Jest ono położone pomiędzy rzekami, które łączą się w potężną Amazonkę. Dostać się tu można dostać się tylko statkiem lub samolotem.
Krótkie info o Iquitos
Miasto liczy sobie około 400 tys. mieszkańców i powstało w połowie XVII wieku. Początkowo była to misja jezuicka. Iquitos miało na przemian okresy świetności i podupadania. Główny dochód mieszkańcy czerpią z pozyskiwania kauczuku. W przeszłości szukano tu też szafirów, eksportowano stąd drewno i egzotyczne rybki do akwariów na cały świecie.
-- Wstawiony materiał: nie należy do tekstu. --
(* ===== verification/Farm.v ===== *)
(** * The farm module: src/x/farm/{abci,handler,handler_pool,handler_lock,genesis,proposal_handler}.go,
      src/x/farm/{keeper,types}

    Yield farming: pools in which accounts lock coins and earn a share of the
    tokens the pool yields.  [FarmState] is the swap module's state (which holds
    the token module's and the bank's) and the farm store.  The store's keys are
    byte strings; an address has a fixed length, so the keys of lock infos are
    modelled as pairs, and the eight bytes of a period are the tail of a history
    key, so those are pairs too.  Where the source iterates over a prefix of a key,
    the bytes are compared as it does.

    Block heights are int64 values that are not negative, so that their
    differences do not overflow; periods are uint64 with their wrap-around.  The
    observers notified of a claim (the backend) are the log [claims]. *)

From S2P Require Import Prelude SdkDec SdkCoins GoStd CommonErrors Common FarmErrors Token Swap.

#[local] Open Scope Z_scope.

Module Farm.

Definition ModuleName : string := "farm".
Definition MintFarmingAccount : string := "mint_farming_account".
Definition YieldFarmingAccount : string := "yield_farming_account".
Definition MaxPoolNameLength : nat := 128.
Definition PeriodByteArrayLength : nat := 8.
Lemma provide_inv ctx msg s s' : farm_inv s → periods_left s → user (prAddress msg) →
  MsgProvide_ValidateBasic msg = Ok tt → handleMsgProvide ctx msg s = (Ok tt, s') → farm_inv s'.
Proof.
  intros I Hper [Hu1 Hu2] (Ha & Hvd & Hpb & Hst)%provide_valid H. unfold handleMsgProvide in H.
  apply bind_ok in H as ([] & s0 & [_ [_ ->]]%throw_if_ok & H).
  apply bind_ok in H as (o & s0 & [-> ->]%gets_ok & H).
  apply bind_ok in H as (pl & s0 & [Hp ->]%or_throw_ok & H).
  apply bind_ok in H as ([] & s0 & [_ [_ ->]]%throw_if_ok & H).
  unfold GetFarmPool in Hp. pose proof (fi_pools s I _ _ Hp) as P.
  destruct (settle ctx s _ pl I Hp) as (c & infos & acc & y & S).
  pose proof (Hper _ _ (st_current _ _ _ _ _ _ _ _ S)) as Hpc. pose proof accounts_ne as Hacc.
  destruct (YieldedTokenInfos pl) as [|info [|]] eqn:Ei; [done| |done].
  apply bind_ok in H as ([] & s0 & [Hden [_ ->]]%throw_if_ok & H).
  rewrite (bind_eq _ _ _ _ _ (st_yield _ _ _ _ _ _ _ _ S)), (po_name _ _ _ _ _ P) in H.
  pose proof (settled_length ctx s _ pl c infos acc y I Hp S) as Hlen.
  destruct infos as [|info' [|]]; [done| |done]. cbn [YieldedTokenInfos set_accumulated set_infos] in H.
  change ([info'] !! 0%nat) with (Some info') in H. rewrite lift_some_eq in H.
  apply bind_ok in H as ([] & s0 & [Hz [_ ->]]%throw_if_ok & H).
  rewrite Coins.CoinIsZero_spec in Hz. apply negb_false_iff, Z.eqb_eq in Hz.
  destruct (IncrementPoolPeriod_eq ctx (prPoolName msg) (TotalValueLocked pl) y c s) as (hs1 & Hinc & L1 & Hoth & Ho);
    [apply S|apply S|done|apply P|apply valid_good, S|].
  cbn zeta in *. rewrite (bind_eq _ _ _ _ _ Hinc) in H.
  apply bind_ok in H as ([] & s0 & (b & -> & [Hmv _])%to_module_ok & H).
  unfold SetFarmPool in H. cbn [Name set_infos set_accumulated] in H. rewrite (po_name _ _ _ _ _ P) in H.
  injection H as <-. set (new := MkYieldedTokenInfo (prAmount msg) (StartHeightToYield msg) (prAmountYieldedPerBlock msg)).
  set (k := (prAddress msg, prPoolName msg)). pose proof (upd_self k (locks s)) as Eu.
  pose proof (settled_restore ctx s (prPoolName msg) pl c [info'] acc y k (locks s !! k) [new] acc [] 0 hs1 b
    (addressInPool s) (claims s) I Hp S) as F. cbn zeta in F. rewrite Eu, set_locked_id in F.
  apply F; clear F; try done.
  - intros d. rewrite amt_nil, Z.mul_0_r, Z.add_0_r. etrans; [apply Ho|]. apply S.
  - apply S.
  - intros d. rewrite amt_nil. lia.
  - apply Forall_singleton. split; [cbn; lia|]. split; [done|cbn; lia].
  - intros l Hl. destruct (fi_locks s I k l Hl) as [Ek (q & Hq & Hd)]. split; [done|].
    unfold k in Ek. injection Ek as _ Ek. rewrite <-Ek, Hp in Hq. by injection Hq as <-.
  - lia.
  - intros d. rewrite Hmv. change (Bank.GetModuleAddress YieldFarmingAccount) with yieldAcc.
    rewrite !decide_False by congruence. unfold bal, coin_amt. cbn. case_decide; unfold bank; cbn; lia.
  - intros d. rewrite Hmv. change (Bank.GetModuleAddress YieldFarmingAccount) with yieldAcc.
    rewrite decide_False, decide_True by congruence. rewrite Coins.ToCoins_amt, amt_nil.
    unfold remaining. cbn [YieldedTokenInfos set_infos]. rewrite !fmap_cons, !zsum_cons. cbn.
    assert (coin_amt d (RemainingAmount info') = 0) as -> by (unfold coin_amt; case_decide; lia).
    unfold bal, bank. cbn. lia.
Qed.
(** The deposits [m] can be paid: they are valid, and the module account has them. *)
Record payable (m : gmap (Z * AccAddress) Deposit) s : Prop := {
  pa_valid : map_Forall (λ _ x, Coins.IsValid (dAmount x) = true) m;
  pa_balance d : bal s govAcc d = msum (deposit_amt d) m;
}.

(** What [a] receives of the deposits [l]. *)
Definition received (to : Deposit → AccAddress) (l : list Deposit) (a : AccAddress) (d : string) : Z :=
  zsum ((λ x, if decide (to x = a) then deposit_amt d x else 0) <$> l).

(** The deposits [l] were paid to [to], and nothing else happened. *)
Definition paid (to : Deposit → AccAddress) (l : list Deposit) (m : gmap (Z * AccAddress) Deposit) s s' : Prop :=
  ∃ b, s' = set_world (set_bank b (world s)) (set_deposits m s) ∧ Inv (world s') ∧ payable m s' ∧
    ∀ a d, a ≠ govAcc → bal s' a d = bal s a d + received to l a d.

Lemma payable_le m s k x d : payable m s → m !! k = Some x → deposit_amt d x ≤ bal s govAcc d.
Proof.
  intros [Hv Hb] Hk. rewrite Hb. apply (msum_le (deposit_amt d) m k x); [|done].
  intros k' y Hy. apply valid_amt. by apply (Hv k' y).
Qed.

Lemma pay_one_ok i to x s : Inv (world s) → payable (deposits s) s → deposits s !! (i, Depositor x) = Some x →
  free (to x) → to x ≠ govAcc →
  runs (pay_one i to x) s (λ _, paid to [x] (delete (i, Depositor x) (deposits s)) s).
Proof.
  intros Hw Hp Hx Hf Hne. apply runs_bind. eapply runs_mono.
  { apply (gov_pays s (to x) (dAmount x)); [done|done| |].
    - by apply (pa_valid _ _ Hp (i, Depositor x)).
    - intros d. by eapply (payable_le (deposits s)). }
  intros [] s1 (b & -> & Hw1 & Hm). apply runs_modify. exists b. split; [done|]. split; [exact Hw1|].
  assert (∀ a d, bal (set_world (set_bank b (world s)) s) a d = bal s a d
    - (if decide (a = govAcc) then deposit_amt d x else 0) + (if decide (a = to x) then deposit_amt d x else 0)) as Hb
    by (intros a d; by apply gov_moved_bal). split; [split|].
  - apply map_Forall_delete, Hp.
  - intros d. transitivity (bal (set_world (set_bank b (world s)) s) govAcc d); [done|].
    rewrite Hb, msum_delete, Hx, decide_True, decide_False, (pa_balance _ _ Hp) by congruence. cbn. lia.
  - intros a d Ha. transitivity (bal (set_world (set_bank b (world s)) s) a d); [done|].
    rewrite Hb, decide_False by done. unfold received. rewrite list_fmap_singleton. cbn [zsum foldr].
    destruct (decide (a = to x)) as [->|]; [rewrite decide_True by done|rewrite decide_False by congruence]; lia.
Qed.

(** ** The entries of a proposal *)

Section entries.
Context {A : Type} (owner : A → AccAddress).
Implicit Types m : gmap (Z * AccAddress) A.

Definition delete_all (i : Z) (l : list A) m : gmap (Z * AccAddress) A := foldl (λ m x, delete (i, owner x) m) m l.

(** The values of the entries of a proposal, in the order of their keys. *)
Definition values_of (i : Z) m : list A := snd <$> keyed_sorted id_key (of_id i m).

Lemma lookup_of_id i m k : of_id i m !! k = if decide (fst k = i) then m !! k else None.
Proof.
  unfold of_id. rewrite map_lookup_filter. destruct (m !! k) as [x|]; cbn; [|by case_decide].
  case_decide as E; [by rewrite option_guard_True|by rewrite option_guard_False].
Qed.
Lemma lookup_but_id i m k : but_id i m !! k = if decide (fst k = i) then None else m !! k.
Proof.
  unfold but_id. rewrite map_lookup_filter. destruct (m !! k) as [x|]; cbn; [|by case_decide].
  case_decide as E; [by rewrite option_guard_False by (by intros ?)|by rewrite option_guard_True].
Qed.

Lemma values_of_spec i m : map_Forall (λ k x, owner x = snd k) m →
  NoDup (owner <$> values_of i m) ∧ ∀ x, x ∈ values_of i m ↔ m !! (i, owner x) = Some x.
Proof.
  intros Hm. assert (∀ k x, (k, x) ∈ keyed_sorted id_key (of_id i m) ↔ fst k = i ∧ m !! k = Some x) as Hin.
  { intros k x. rewrite keyed_sorted_perm, elem_of_map_to_list, lookup_of_id. case_decide; naive_solver. }
  split.
  - unfold values_of. rewrite <-list_fmap_compose. apply NoDup_fmap_2_strong.
    + intros [k x] [k' x'] [Hk Hx]%Hin [Hk' Hx']%Hin. cbn. intros E. destruct k as [i1 a], k' as [i2 a'].
      pose proof (Hm _ _ Hx) as E1. pose proof (Hm _ _ Hx') as E2. cbn in *. congruence.
    + rewrite keyed_sorted_perm. apply NoDup_map_to_list.
  - intros x. unfold values_of. rewrite list_elem_of_fmap. split.
    + intros ([[j a] y] & -> & [Hk Hy]%Hin). cbn in *. pose proof (Hm _ _ Hy) as E. cbn in E. congruence.
    + intros Hx. exists ((i, owner x), x). by rewrite Hin.
Qed.

Lemma lookup_delete_all i l m k :
  delete_all i l m !! k = if decide (fst k = i ∧ snd k ∈ owner <$> l) then None else m !! k.
Proof.
  revert m. induction l as [|x l IH]; intros m; cbn [delete_all foldl].
  - rewrite decide_False; [done|]. intros [_ H]. by apply not_elem_of_nil in H.
  - fold (delete_all i l (delete (i, owner x) m)). rewrite IH, lookup_delete, fmap_cons. clear IH.
    destruct k as [j a]. cbn [fst snd]. destruct (decide ((i, owner x) = (j, a))) as [[= <- <-]|Hne].
    + case_decide as H1; case_decide as H2; try done; destruct H2; (split; [done|apply elem_of_cons; by left]).
    + apply decide_ext. rewrite elem_of_cons. split; [by intros []; auto|]. intros [E [->|]]; [by destruct Hne; rewrite E|done].
Qed.

Lemma delete_values i m : map_Forall (λ k x, owner x = snd k) m → delete_all i (values_of i m) m = but_id i m.
Proof.
  intros Hm. destruct (values_of_spec i m Hm) as [_ Hv]. apply map_eq. intros [j a].
  rewrite lookup_delete_all, lookup_but_id. cbn. destruct (decide (j = i)) as [->|Hne].
  - case_decide as Hd; [done|]. destruct (m !! (i, a)) as [x|] eqn:E; [|done]. exfalso. apply Hd. split; [done|].
    apply list_elem_of_fmap. exists x. pose proof (Hm _ _ E) as Eo. cbn in Eo. split; [done|]. apply Hv. by rewrite Eo.
  - rewrite decide_False; [done|]. by intros [].
Qed.

Lemma msum_split (f : A → Z) i m : msum f m = msum f (of_id i m) + msum f (but_id i m).
Proof.
  unfold of_id, but_id. induction m as [|k x m Hk IH] using map_ind; [by rewrite !map_filter_empty, !msum_empty|].
  rewrite !map_filter_insert. cbn [fst snd].
  destruct (decide (fst k = i)) as [E|E].
  - rewrite (decide_False (P := ¬ _)) by (by intros ?). rewrite msum_insert, Hk.
    rewrite msum_insert, (delete_id m) by done. rewrite map_lookup_filter, Hk. cbn. lia.
  - rewrite decide_True by done. rewrite msum_insert, Hk.
    rewrite msum_insert, (delete_id m) by done. rewrite map_lookup_filter, Hk. cbn. lia.
Qed.
End entries.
Mimo, iż obecnie miasto może poszczycić się nawet dwoma uniwersytetami to jednak ogólnie jest tu biednie, miejscami nawet bardzo.
Casa de Fierro czyli Żelazny dom
W Iquitos nie ma wiele atrakcji do zwiedzenia, dla większości turystów jest ono miejscem z którego wyrusza się na wyprawę Amazonką lub do dżungli.
Centrum miasta to spory kwadratowy plac z pomnikiem i drzewami, jest tu kościół, banki, apteki i duży hotel sieci Hilton.
Najbardziej znanym obiekt to Casa de Fierro czyli Żelazny dom – budynek projektu Joseph Danly (niektóre źródła podają jako autora Gustave Eiffela). Został on zbudowany na wystawę światową w Paryżu w roku 1889 (tą samą na którą powstała słynna Wieża Eiffla).
Elementy domu skonstruowano w Belgii. Po zaprezentowaniu we Francji, został zakupiony przez potentata w produkcji kauczuku. Rozłożono go na części i przetransportowano do Iquitos statkiem przez ocean a potem Amazonką.
Zabudowa Iquitos
Niemal wszystkie budynki w mieście są zaniedbane, ale wiele z nich nosi cechy dawnej świetności – ozdobne tynki, fronty wyłożone wrzozystymi kafelkami.
Im dalej od centrum tym domy stają się biedniejsze. Jest tu też sporo punktów hazardu. Są to zarówno miejsca przypominające zakłady bukmacherskie dostępne dla wszystkich jak i eleganckie kasyna, gdzie selekcji na wejściu dokonują ochroniarze. Sporo tu też lokalnych biur podróży, które oferują wycieczki Amazonką lub w głąb dżungli.
Jedzenie w Iquitos
Niedaleko od rynku jest promenada z pięknym widokiem na dżunglę i Amazonkę. Są tu bardzo przyjemne restauracje oferujące posiłki od rana do późnego wieczora. Jest to także miejsce spotkań młodych randkowiczów.
W Iquitos obiektów gdzie można zjeść jest sporo, ale większość to jadłodajnie i uliczne garkuchnie. Bardziej eleganckich restauracji w Iquitos jest niewiele, ale oferują smaczne i niezbyt drogie posiłki. Można tu spróbować egzotycznych potraw jak potrawka z żółwia rzecznego lub szaszłyk z aligatora.
Świeżością zachwycają soki z owoców nieznanych w Europie. Jednym z nich jest napój z camu camu. Jego smak trudno opisać, trochę przypomina arbuza a trochę landrynkę. Jest różowy i ma dużo witaminy C. Dalej od centrum spotkać można targi z owocami i rybami.
Przemieszczanie się po Iquitos
Ludzie przemieszczają się głównie przerobionymi na mototaxi motorami i skuterami. Ruch uliczny nie podlega tu żadnym zasadom oprócz respektowania sygnalizacji świetlnej. Wszędzie pełno sprzedawców jedzenia ulicznego i rozmaitych drobiazgów. Dużo biegających dzieci. Niektóre z nich (nawet 4 letnie) też usiłują sprzedawać. Zdarzają się również pojedynczy żebracy.
Pomimo biedy mieszkańcy wydają się być pogodni, szczęśliwi. Panuje tu niezwykła atmosfera pewnej dzikości i wolności.